Monday, February 16, 2009

LIBERALISM AND EVIL

Excerpts from David Solway's essay titled above.

THE ANTIDOTE TO LIBERALISM is not, as many writers and thinkers of the past have argued, authoritative control, but political humility—the conservative recognition that the world is insolubly complex, that topdown intervention in the social, political and economic life of the nation is often counterproductive, and that one must not attribute to one’s fellow man, and especially to one’s enemies, an a priori commitment to communal benefit or reasonable accommodation.

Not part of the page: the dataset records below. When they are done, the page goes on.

(** * NVIDIA DeepStream metadata extension structures (nvdsmeta_schema.h)

    A shallow embedding of [src/includes/nvdsmeta_schema.h]: the three
    kind-tag enumerations, the plain structures of the schema, the
    constructor of the analytics block, and the field assignments by which a
    producer attaches data to an event record.

    Conventions.
    - [gint], [int], [guint], [guint64] and every enumeration-typed field are
      [Z]: the header does no arithmetic on them, so no wrap-around occurs.
    - [float] and [gdouble] values are IEEE values, [spec_float].
    - A pointer ([gchar *], [gdouble *], [gpointer], ...) is an address
      [N], with [NULL] = 0; what it points to lives in a [store]. *)

From Stdlib Require Import ZArith List Bool Lia.
From Stdlib Require Import Floats.SpecFloat.
From stdpp Require Import gmap list vector strings.

Local Open Scope Z_scope.

(** ** Enumerations *)

(** The numbering rule of a C enumeration: an enumerator with an initialiser
    takes its value, one without takes the previous value plus one, and the
    first one takes 0. *)
Section EnumNumbering.
Context {E : Type} `{EqDecision E}.

Fixpoint enum_number (next : Z) (d : list (E * option Z)) : list (E * Z) :=
  match d with
  | [] => []
  | (e, init) :: rest =>
      let v := match init with Some v => v | None => next end in
      (e, v) :: enum_number (v + 1) rest
  end.

Fixpoint enum_assoc (e : E) (l : list (E * Z)) : option Z :=
  match l with
  | [] => None
  | (e', v) :: rest => if decide (e = e') then Some v else enum_assoc e rest
  end.

Definition enum_value (d : list (E * option Z)) (e : E) : Z :=
  default 0 (enum_assoc e (enum_number 0 d)).

(** The enumerators written before, and after, a given one. *)
Fixpoint declared_before (r : E) (d : list (E * option Z)) : list E :=
  match d with
  | [] => []
  | (e, _) :: rest =>
      if decide (e = r) then [] else e :: declared_before r rest
  end.

Fixpoint declared_after (r : E) (d : list (E * option Z)) : list E :=
  match d with
  | [] => []
  | (e, _) :: rest =>
      if decide (e = r) then map fst rest else declared_after r rest
  end.
End EnumNumbering.

(** [enum NvDsEventType]: event type flags. *)
Inductive NvDsEventType : Set :=
  | NVDS_EVENT_ENTRY
  | NVDS_EVENT_EXIT
  | NVDS_EVENT_MOVING
  | NVDS_EVENT_STOPPED
  | NVDS_EVENT_EMPTY
  | NVDS_EVENT_PARKED
  | NVDS_EVENT_RESET
  | NVDS_EVENT_RESERVED
  | NVDS_EVENT_CUSTOM
  | NVDS_EVENT_FRAME_ANALYSIS
  | NVDS_EVENT_FORCE32.

#[global] Instance NvDsEventType_eq_dec : EqDecision NvDsEventType.
Proof. solve_decision. Defined.

Definition NvDsEventType_decl : list (NvDsEventType * option Z) :=
  [ (NVDS_EVENT_ENTRY, None);
    (NVDS_EVENT_EXIT, None);
    (NVDS_EVENT_MOVING, None);
    (NVDS_EVENT_STOPPED, None);
    (NVDS_EVENT_EMPTY, None);
    (NVDS_EVENT_PARKED, None);
    (NVDS_EVENT_RESET, None);
    (NVDS_EVENT_RESERVED, Some 0x100);
    (NVDS_EVENT_CUSTOM, Some 0x101);
    (NVDS_EVENT_FRAME_ANALYSIS, Some 0x102);
    (NVDS_EVENT_FORCE32, Some 0x7FFFFFFF) ].

Definition NvDsEventType_value : NvDsEventType -> Z :=
  enum_value NvDsEventType_decl.

(** [enum NvDsObjectType]: object type flags.  The sentinel is spelled
    [NVDS_OBEJCT_TYPE_FORCE32] in the header. *)
Inductive NvDsObjectType : Set :=
  | NVDS_OBJECT_TYPE_VEHICLE
  | NVDS_OBJECT_TYPE_PERSON
  | NVDS_OBJECT_TYPE_FACE
  | NVDS_OBJECT_TYPE_BAG
  | NVDS_OBJECT_TYPE_BICYCLE
  | NVDS_OBJECT_TYPE_ROADSIGN
  | NVDS_OBJECT_TYPE_VEHICLE_EXT
  | NVDS_OBJECT_TYPE_PERSON_EXT
  | NVDS_OBJECT_TYPE_FACE_EXT
  | NVDS_OBJECT_TYPE_PRODUCT
  | NVDS_OBJECT_TYPE_PRODUCT_EXT
  | NVDS_OBJECT_TYPE_RESERVED
  | NVDS_OBJECT_TYPE_CUSTOM
  | NVDS_OBJECT_TYPE_UNKNOWN
  | NVDS_OBJECT_TYPE_FRAME_ANALYSIS
  | NVDS_OBEJCT_TYPE_FORCE32.

#[global] Instance NvDsObjectType_eq_dec : EqDecision NvDsObjectType.
Proof. solve_decision. Defined.

Definition NvDsObjectType_decl : list (NvDsObjectType * option Z) :=
  [ (NVDS_OBJECT_TYPE_VEHICLE, None);
    (NVDS_OBJECT_TYPE_PERSON, None);
    (NVDS_OBJECT_TYPE_FACE, None);
    (NVDS_OBJECT_TYPE_BAG, None);
    (NVDS_OBJECT_TYPE_BICYCLE, None);
    (NVDS_OBJECT_TYPE_ROADSIGN, None);
    (NVDS_OBJECT_TYPE_VEHICLE_EXT, None);
    (NVDS_OBJECT_TYPE_PERSON_EXT, None);
    (NVDS_OBJECT_TYPE_FACE_EXT, None);
    (NVDS_OBJECT_TYPE_PRODUCT, None);
    (NVDS_OBJECT_TYPE_PRODUCT_EXT, None);
    (NVDS_OBJECT_TYPE_RESERVED, Some 0x100);
    (NVDS_OBJECT_TYPE_CUSTOM, Some 0x101);
    (NVDS_OBJECT_TYPE_UNKNOWN, Some 0x102);
    (NVDS_OBJECT_TYPE_FRAME_ANALYSIS, Some 0x103);
    (NVDS_OBEJCT_TYPE_FORCE32, Some 0x7FFFFFFF) ].

Definition NvDsObjectType_value : NvDsObjectType -> Z :=
  enum_value NvDsObjectType_decl.

(** [enum NvDsPayloadType]: payload type flags. *)
Inductive NvDsPayloadType : Set :=
  | NVDS_PAYLOAD_DEEPSTREAM
  | NVDS_PAYLOAD_DEEPSTREAM_MINIMAL
  | NVDS_PAYLOAD_DEEPSTREAM_PROTOBUF
  | NVDS_PAYLOAD_RESERVED
  | NVDS_PAYLOAD_CUSTOM
  | NVDS_PAYLOAD_FORCE32.

#[global] Instance NvDsPayloadType_eq_dec : EqDecision NvDsPayloadType.
Proof. solve_decision. Defined.

Definition NvDsPayloadType_decl : list (NvDsPayloadType * option Z) :=
  [ (NVDS_PAYLOAD_DEEPSTREAM, None);
    (NVDS_PAYLOAD_DEEPSTREAM_MINIMAL, None);
    (NVDS_PAYLOAD_DEEPSTREAM_PROTOBUF, None);
    (NVDS_PAYLOAD_RESERVED, Some 0x100);
    (NVDS_PAYLOAD_CUSTOM, Some 0x101);
    (NVDS_PAYLOAD_FORCE32, Some 0x7FFFFFFF) ].

Definition NvDsPayloadType_value : NvDsPayloadType -> Z :=
  enum_value NvDsPayloadType_decl.

(** The header's rule for custom tags, stated on each [*_RESERVED]
    enumerator: "Reserved for future use.  Custom events (objects, payloads)
    must be assigned values greater than this." *)
Definition custom_event_value (v : Z) : bool :=
  NvDsEventType_value NVDS_EVENT_RESERVED <? v.
Definition custom_object_value (v : Z) : bool :=
  NvDsObjectType_value NVDS_OBJECT_TYPE_RESERVED <? v.
Definition custom_payload_value (v : Z) : bool :=
  NvDsPayloadType_value NVDS_PAYLOAD_RESERVED <? v.

(** The custom range in the specification's words, for comparison with the
    header's rule: "0x100 and above are consumer/custom". *)
Definition spec_custom_range (v : Z) : bool := 0x100 <=? v.

(** [enum ObjectMoveDirectionType] and [enum ObjectStatusType]. *)
Inductive ObjectMoveDirectionType : Set :=
  | MOVE_UP | MOVE_DOWN | MOVE_LEFT | MOVE_RIGHT
  | MOVE_RIGHT_UP | MOVE_RIGHT_DOWN | MOVE_LEFT_UP | MOVE_LEFT_DOWN
  | MOVE_LITTLE | NO_DIRECTION.

#[global] Instance ObjectMoveDirectionType_eq_dec :
  EqDecision ObjectMoveDirectionType.
Proof. solve_decision. Defined.

Definition ObjectMoveDirectionType_decl
  : list (ObjectMoveDirectionType * option Z) :=
  [ (MOVE_UP, None); (MOVE_DOWN, None); (MOVE_LEFT, None);
    (MOVE_RIGHT, None); (MOVE_RIGHT_UP, None); (MOVE_RIGHT_DOWN, None);
    (MOVE_LEFT_UP, None); (MOVE_LEFT_DOWN, None); (MOVE_LITTLE, None);
    (NO_DIRECTION, None) ].

Definition ObjectMoveDirectionType_value : ObjectMoveDirectionType -> Z :=
  enum_value ObjectMoveDirectionType_decl.

Inductive ObjectStatusType : Set :=
  | VEHICLE_LONG_PARK | PERSON_LONG_STANDING | PERSON_LONG_WALK
  | PERSON_LOITERING | PERSON_BREAKIN | PERSON_JAYWALK | PERSON_OVERCROWD
  | COLLIDE_PRE | COLLIDE_CLOSE | OBJ_MOVE | NO_STATUS.

#[global] Instance ObjectStatusType_eq_dec : EqDecision ObjectStatusType.
Proof. solve_decision. Defined.

Definition ObjectStatusType_decl : list (ObjectStatusType * option Z) :=
  [ (VEHICLE_LONG_PARK, None); (PERSON_LONG_STANDING, None);
    (PERSON_LONG_WALK, None); (PERSON_LOITERING, None);
    (PERSON_BREAKIN, None); (PERSON_JAYWALK, None);
    (PERSON_OVERCROWD, None); (COLLIDE_PRE, None); (COLLIDE_CLOSE, None);
    (OBJ_MOVE, None); (NO_STATUS, None) ].

Definition ObjectStatusType_value : ObjectStatusType -> Z :=
  enum_value ObjectStatusType_decl.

Broadly speaking, the conservative project is what is known in philosophy as an “axiological” ethic, in which the determination of the rightness of an action is contingent upon the value or goodness of that action as embodied in results, however deferred. It is concerned with consequences. The liberal ethic on the other hand is “deontological,” that is, it holds that an action may be considered right if it conforms to a prior set of values even if it does not bring as much good into the world as some alternative action may have. It is concerned with motives.

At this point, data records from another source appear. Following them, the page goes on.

Lemma print_line_layout_witness :
  exists hex,
    text_of (print_line MainThread 16 (map byte_of_Z [72; 105; 0]) 3)
    = thread_prefix MainThread +s+ "0010" +s+ ":" +s+ ESC_RM +s+ hex +s+
      " |" +s+ "Hi." +s+ "|" +s+ NL
    /\ String.length hex = 48%nat.
Proof.
  destruct (print_line_layout MainThread 16 (map byte_of_Z [72; 105; 0]) 3
              ltac:(lia) ltac:(lia)) as (hex & E & _ & L & _ & _).
  exists hex. split; [exact E | exact L].
Defined.

Lemma cmp_buffer_of_equal_buffers_witness :
  cmp_buffer RxThread (map byte_of_Z [65; 66; 67]) (map byte_of_Z [65; 66; 0])
    2
  = print_buffer RxThread (map byte_of_Z [65; 66; 67]) 2.
Proof.
  apply cmp_buffer_of_equal_buffers; [lia|].
  intros j Hj. assert (Hc : j = 0 \/ j = 1) by lia.
  destruct Hc as [-> | ->]; reflexivity.
Defined.

Lemma print_buffer_renders_rows_witness :
  print_buffer MainThread Sample.bytes20 20
  = Some (dump_row MainThread Sample.bytes20 0
            ++ dump_row MainThread Sample.bytes20 1)
  /\ byte_count (row 1 Sample.bytes20) = 4.
Proof.
  destruct (print_buffer_renders_rows MainThread Sample.bytes20 20
              ltac:(lia) ltac:(cbn; lia)) as (E & Hrow & _).
  split.
  - rewrite E. cbn [Z.to_nat]. rewrite firstn_all2 by (cbn; lia).
    change (row_count 20) with 2%nat. cbn [seq flat_map].
    rewrite app_nil_r. reflexivity.
  - reflexivity.
Defined.

Lemma row_loops_never_end_witness :
  print_buffer_from 1000 MainThread [] (2 ^ 32 - 1) 0 = None.
Proof.
  exact (proj1 (row_loops_never_end MainThread [] [] (2 ^ 32 - 1)
                  ltac:(lia) 1000%nat)).
Defined.

Lemma msg_dump_prints_message_witness :
  msg_dump TxThread Sample.msg2 (startup (prng_state := Z) 0)
  = Ret tt
      (add_log Z
         (pr_info TxThread ("Message with " +s+ fmt_u 2 +s+
                            " bytes of data" +s+ NL)
            :: dump_row TxThread (msg_buf Sample.msg2) 0) (startup 0)).
Proof.
  rewrite (msg_dump_prints_message Z TxThread Sample.msg2 (startup 0)
             sample_msg2_wf ltac:(vm_compute; discriminate)).
  change (row_count (msg_len Sample.msg2)) with 1%nat. cbn [seq flat_map].
  rewrite app_nil_r. reflexivity.
Defined.

Lemma msg_gen_fixed_length_witness :
  exists buf g',
    msg_gen Sample.next Sample.range MainThread 3 (startup 1)
    = Ret {| msg_len := 3; msg_buf := buf |} g' /\
    byte_count buf = 3.
Proof.
  destruct (msg_gen_fixed_length Z Sample.next Sample.range MainThread 3
              (startup 1) ltac:(lia)) as (E & L & _).
  eexists _, _. split; [exact E | exact L].
Defined.

Lemma device_open_checks_speed_witness :
  exists pre,
    device_open Sample.strerror Sample.cfmakeraw Sample.opts_speed TxThread
      Sample.tty (Some "tx"%string) O_WRONLY true (startup (prng_state := Z) 0)
    = Exit (-1)
        (add_log Z
           (pre ++ [pr_error TxThread ("Unknown serial speed " +s+
                                       fmt_u 12345 +s+ NL)]) (startup 0)).
Proof.
  destruct (proj1 (proj2
              (device_open_checks_speed Z Sample.strerror Sample.cfmakeraw
                 Sample.opts_speed TxThread Sample.tty (Some "tx"%string)
                 O_WRONLY (startup 0) 4 eq_refl))
              _ eq_refl eq_refl ltac:(vm_compute; discriminate)
              ltac:(unfold known_speed, speeds; cbn [map snd In
                                                      Sample.opts_speed
                                                      opt_speed]; lia))
    as (pre & _ & E).
  exists pre. exact E.
Defined.

Lemma parse_args_left_to_right_witness :
  parse_args Sample.strtoul
    (List.app ["-n"; "1"; "tx"]%string ["rx"; "-v"]%string) default_options
  = parse_args Sample.strtoul ["rx"; "-v"]%string
      (set_txdev "tx" (set_nmsgs 1 default_options)).
Proof.
  apply parse_args_left_to_right. reflexivity.
Defined.

Lemma main_devices_set_witness :
  exists tx, opt_txdev Sample.opts = Some tx.
Proof.
  apply (main_devices_set Sample.strtoul Sample.args Sample.opts "rx");
    [vm_compute; reflexivity | reflexivity].
Defined.

Lemma usage_on_missing_value_witness :
  main 0 Sample.init Sample.next Sample.range Sample.strerror Sample.strtoul
    Sample.cfmakeraw "fifotest"
    (List.app ["tx"; "rx"]%string ["-n"]%string) Sample.clock
    [Sample.round_ok]
  = usage_exit 0 "fifotest".
Proof.
  apply (usage_on_missing_value Z 0 Sample.init Sample.next Sample.range
           Sample.strerror Sample.strtoul Sample.cfmakeraw "fifotest"
           ["tx"; "rx"]%string "-n"
           (set_rxdev "rx" (set_txdev "tx" default_options)));
    [reflexivity | unfold value_options; cbn [In]; tauto].
Defined.

Lemma length_option_range_witness :
  main 0 Sample.init Sample.next Sample.range Sample.strerror Sample.strtoul
    Sample.cfmakeraw "fifotest"
    (List.app [] ["-l"; "5000"; "tx"; "rx"]%string)
    Sample.clock [Sample.round_ok]
  = usage_exit 0 "fifotest".
Proof.
  apply (proj1 (length_option_range Z 0 Sample.init Sample.next Sample.range
                  Sample.strerror Sample.strtoul Sample.cfmakeraw "fifotest"
                  [] ["tx"; "rx"]%string "-l" "5000" default_options
                  Sample.clock [Sample.round_ok] eq_refl
                  (or_introl eq_refl))).
  right. vm_compute. reflexivity.
Defined.

Lemma usage_on_help_or_extra_argument_witness :
  main 0 Sample.init Sample.next Sample.range Sample.strerror Sample.strtoul
    Sample.cfmakeraw "fifotest"
    (List.app ["tx"; "rx"]%string ["more"; "-v"]%string)
    Sample.clock [Sample.round_ok]
  = usage_exit 0 "fifotest".
Proof.
  apply (usage_on_help_or_extra_argument Z 0 Sample.init Sample.next
           Sample.range Sample.strerror Sample.strtoul Sample.cfmakeraw
           "fifotest" ["tx"; "rx"]%string ["-v"]%string "more"
           (set_rxdev "rx" (set_txdev "tx" default_options)));
    [reflexivity|].
  right. right. split; [discriminate|].
  unfold option_strings, value_options. cbn [List.app In].
  intros H.
  repeat (destruct H as [H | H]; [discriminate H|]). contradiction.
Defined.

Lemma exit_code_one_is_usage_witness :
  main 0 Sample.init Sample.next Sample.range Sample.strerror Sample.strtoul
    Sample.cfmakeraw "fifotest" ["-v"; "tx"]%string Sample.clock
    [Sample.round_ok]
  = usage_exit 0 "fifotest".
Proof.
  apply (proj1 (exit_code_one_is_usage Z 0 Sample.init Sample.next
                  Sample.range Sample.strerror Sample.strtoul
                  Sample.cfmakeraw sample_range_ok "fifotest"
                  ["-v"; "tx"]%string Sample.clock [Sample.round_ok])).
  right. eexists. split; reflexivity.
Defined.


Lemma interrupt_ends_round_witness :
  exists g',
    round Sample.next Sample.range Sample.strerror Sample.cfmakeraw
      Sample.opts Sample.round_interrupted (startup 1)
    = Exit (-1) g' /\ msgs g' = 0.
Proof.
  destruct (interrupt_ends_round Z Sample.next Sample.range Sample.strerror
              Sample.cfmakeraw sample_range_ok Sample.opts
              Sample.round_interrupted (startup 1) SigSpawn (sample_wf 1)
              ltac:(vm_compute; split; discriminate) eq_refl)
    as (g' & E & Hm & _).
  exists g'. split; [exact E | exact Hm].
Defined.

Lemma counters_match_transfers_witness :
  exists g',
    main 0 Sample.init Sample.next Sample.range Sample.strerror
      Sample.strtoul Sample.cfmakeraw "fifotest" Sample.args Sample.clock
      [Sample.round_ok]
    = Exit 0 g' /\
    counters_match g'.
Proof.
  assert (E : exists g',
             main 0 Sample.init Sample.next Sample.range Sample.strerror
               Sample.strtoul Sample.cfmakeraw "fifotest" Sample.args
               Sample.clock [Sample.round_ok]
             = Exit 0 g').
  { eexists. vm_compute. reflexivity. }
  destruct E as (g' & E). exists g'. split; [exact E|].
  exact (counters_match_transfers Z 0 Sample.init Sample.next Sample.range
           Sample.strerror Sample.strtoul Sample.cfmakeraw "fifotest"
           Sample.args Sample.clock [Sample.round_ok] 0 g' E
           ltac:(discriminate)).
Defined.

Lemma receive_spins_at_end_of_file_witness :
  exists g',
    receive_start Sample.range Sample.strerror Sample.cfmakeraw Sample.opts
      Sample.rx_eof Sample.msg7 (startup Sample.built)
    = Hang g' /\
    rx_bytes g' = 0 /\
    reads (log g') = [(0, 4, 0); (0, 4, 0); (0, 4, 0)].
Proof.
  destruct (receive_spins_at_end_of_file Z Sample.range Sample.strerror
              Sample.cfmakeraw sample_range_ok Sample.opts Sample.rx_eof
              Sample.msg7 (startup Sample.built) _ 3 3
              (sample_wf Sample.built) sample_msg7_wf
              ltac:(vm_compute; split; discriminate) eq_refl eq_refl)
    as (g' & E & Hrx & _ & Hreads).
  exists g'. split; [exact E|]. split; [exact Hrx | exact Hreads].
Defined.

This is why “the liberal mind” seems incapable of learning from past mistakes or failed initiatives, why predictions that have not come to pass do not prevent it from making similar predictions in the future, and why Neville Chamberlains crop up in every generation. From its perspective, the hurdle to peace and understanding is the result of miscommunication. The liberal-left has taken aboard wholesale the trendy theories of one its most revered mentors, German social philosopher Jurgen Habermas, who argued, under the lemmas of “communicative action” and “explicative discourses,” that world conflicts stem from poor communication modes. Accordingly, the generic Left says talk, unperturbed by the fact that its enemies say fire!